• REQUIREMENT
Return the data below exactly, stopping after the line with "the enrichment script around it).".

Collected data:
(** * Telemetry export of thingsboard-scripts: model and properties

    Shallow embedding of [export/telemetry.py] (the windowed telemetry
    export) and of [export/get_attribute.py] (the single-entity lookup and
    the enrichment script around it).

    Conventions of the model
    - a [datetime] is its wall-clock reading in microseconds since
      0001-01-01T00:00:00 together with its UTC offset when it is aware
      (a fixed offset: [fromisoformat] builds no other time zones);
      arithmetic checks Python's range (years 1 to 9999) and comparison
      refuses to mix naive and aware values, as Python does;
    - a data frame is its column index and its rows as dictionaries; the
      cells are kept as the records hold them, so the conversion pandas
      applies to a column with gaps (integers become floats) is not
      modelled, and no property below speaks of the cells of such a column;
    - a Python [dict] is an association list in insertion order with
      pairwise distinct keys ([dict_set] keeps them so);
    - the ThingsBoard REST client is an explicit record of functions
      (the external collaborator), and so are the library functions whose
      result depends on calendar, float or file-format details;
    - the script's side effects (files written, log lines) are threaded
      through an explicit [RunState]. *)

From Stdlib Require Import ZArith Lia Ascii String DecimalString.
From stdpp Require Import base option list sets strings sorting.

Set Warnings "-clear-no-such-hyp".

Open Scope Z_scope.

(** ** Python values, dictionaries and strings *)

Module Py.

(** JSON scalars as they occur in telemetry and attribute values. *)
Inductive pyval := PInt (z : Z) | PStr (s : string).

#[export] Instance pyval_eq_dec : EqDecision pyval.
Proof. solve_decision. Defined.

(** Exceptions the scripts can end with. *)
Inductive exn :=
  | ValueError (msg : string)
  | KeyError (key : string)
  | NameError (name : string)
  | TypeError (msg : string)
  | IndexError (msg : string)
  | OverflowError (msg : string)
  | InvalidIndexError (msg : string)
  | OtherError (name msg : string).

(** Outcome of a computation: a value, a raised exception, or a loop that
    was given too little fuel. *)
Inductive result (A : Type) :=
  | Ok (a : A)
  | Raise (e : exn)
  | OutOfFuel.
Arguments Ok {A} a.
Arguments Raise {A} e.
Arguments OutOfFuel {A}.

Definition bind {A B} (r : result A) (k : A -> result B) : result B :=
  match r with
  | Ok a => k a
  | Raise e => Raise e
  | OutOfFuel => OutOfFuel
  end.

Definition or_raise {A} (e : exn) (o : option A) : result A :=
  match o with Some a => Ok a | None => Raise e end.

Definition or_out_of_fuel {A} (o : option A) : result A :=
  match o with Some a => Ok a | None => OutOfFuel end.

(** A [dict]: association list in insertion order. *)
Section Dict.
Context {K V : Type} `{EqDecision K}.

Fixpoint dict_get (k : K) (d : list (K * V)) : option V :=
  match d with
  | [] => None
  | (k', v) :: d' => if decide (k' = k) then Some v else dict_get k d'
  end.

(** [d[k] = v]: an existing key keeps its position, a new key goes last. *)
Fixpoint dict_set (k : K) (v : V) (d : list (K * V)) : list (K * V) :=
  match d with
  | [] => [(k, v)]
  | (k', v') :: d' =>
      if decide (k' = k) then (k', v) :: d' else (k', v') :: dict_set k v d'
  end.

Definition dict_keys (d : list (K * V)) : list K := d.*1.
Definition dict_values (d : list (K * V)) : list V := d.*2.

(** [d.setdefault(k, dflt)]: the value bound to [k], after binding [k] to
    [dflt] when it was unbound. *)
Definition setdefault (k : K) (dflt : V) (d : list (K * V))
    : V * list (K * V) :=
  match dict_get k d with
  | Some v => (v, d)
  | None => (dflt, d ++ [(k, dflt)])
  end.
End Dict.

(** [sep.join(l)] *)
Fixpoint join (sep : string) (l : list string) : string :=
  match l with
  | [] => ""
  | [s] => s
  | s :: l' => s +:+ sep +:+ join sep l'
  end.

(** [s.split(sep)] for a one-character separator. *)
Fixpoint split (sep : ascii) (s : string) : list string :=
  match s with
  | EmptyString => [EmptyString]
  | String c s' =>
      if decide (c = sep) then EmptyString :: split sep s'
      else match split sep s' with
           | [] => [String c EmptyString]
           | w :: ws => String c w :: ws
           end
  end.

(** [str(n)] of a natural number. *)
Definition str_of_nat (n : nat) : string := NilEmpty.string_of_uint (Nat.to_uint n).

End Py.

Import Py.

#[export] Instance result_bind : MBind result := fun A B k r => bind r k.
#[export] Instance result_ret : MRet result := fun A a => Ok a.

(** ** Time Window Planner *)

Module Planner.

(** A [datetime]: the wall-clock reading and, for an aware value, the UTC
    offset, both in microseconds. *)
Record datetime := mkDatetime { wall : Z; utcoffset : option Z }.

#[export] Instance datetime_eq_dec : EqDecision datetime.
Proof. solve_decision. Defined.

Definition timedelta := Z.

(** [datetime.min] and [datetime.max] as wall-clock readings:
    0001-01-01T00:00:00 and 9999-12-31T23:59:59.999999. *)
Definition min_wall : Z := 0.
Definition max_wall : Z := 3652059 * 86400 * 1000000 - 1.

(** Python's datetimes lie within the years 1 to 9999. *)
Definition valid_datetime (dt : datetime) : Prop :=
  min_wall <= wall dt <= max_wall.

(** The point in time a datetime denotes (a naive one read as it stands). *)
Definition instant (dt : datetime) : Z := wall dt - default 0 (utcoffset dt).

(** [a < b]: naive with naive by the wall clock, aware with aware by the
    instant; a naive and an aware value do not compare. *)
Definition dt_lt (a b : datetime) : result bool :=
  match utcoffset a, utcoffset b with
  | None, None => Ok (wall a <? wall b)
  | Some oa, Some ob => Ok (wall a - oa <? wall b - ob)
  | _, _ =>
      Raise (TypeError "can't compare offset-naive and offset-aware datetimes")
  end.

(** [a + d]: the wall clock moves by [d], the offset stays; a result
    outside the years 1 to 9999 is an [OverflowError]. *)
Definition dt_add (a : datetime) (d : timedelta) : result datetime :=
  if (min_wall <=? wall a + d) && (wall a + d <=? max_wall)
  then Ok (mkDatetime (wall a + d) (utcoffset a))
  else Raise (OverflowError "date value out of range").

• TASK SOLUTION
(** * Telemetry export of thingsboard-scripts: model and properties

    Shallow embedding of [export/telemetry.py] (the windowed telemetry
    export) and of [export/get_attribute.py] (the single-entity lookup and
    the enrichment script around it).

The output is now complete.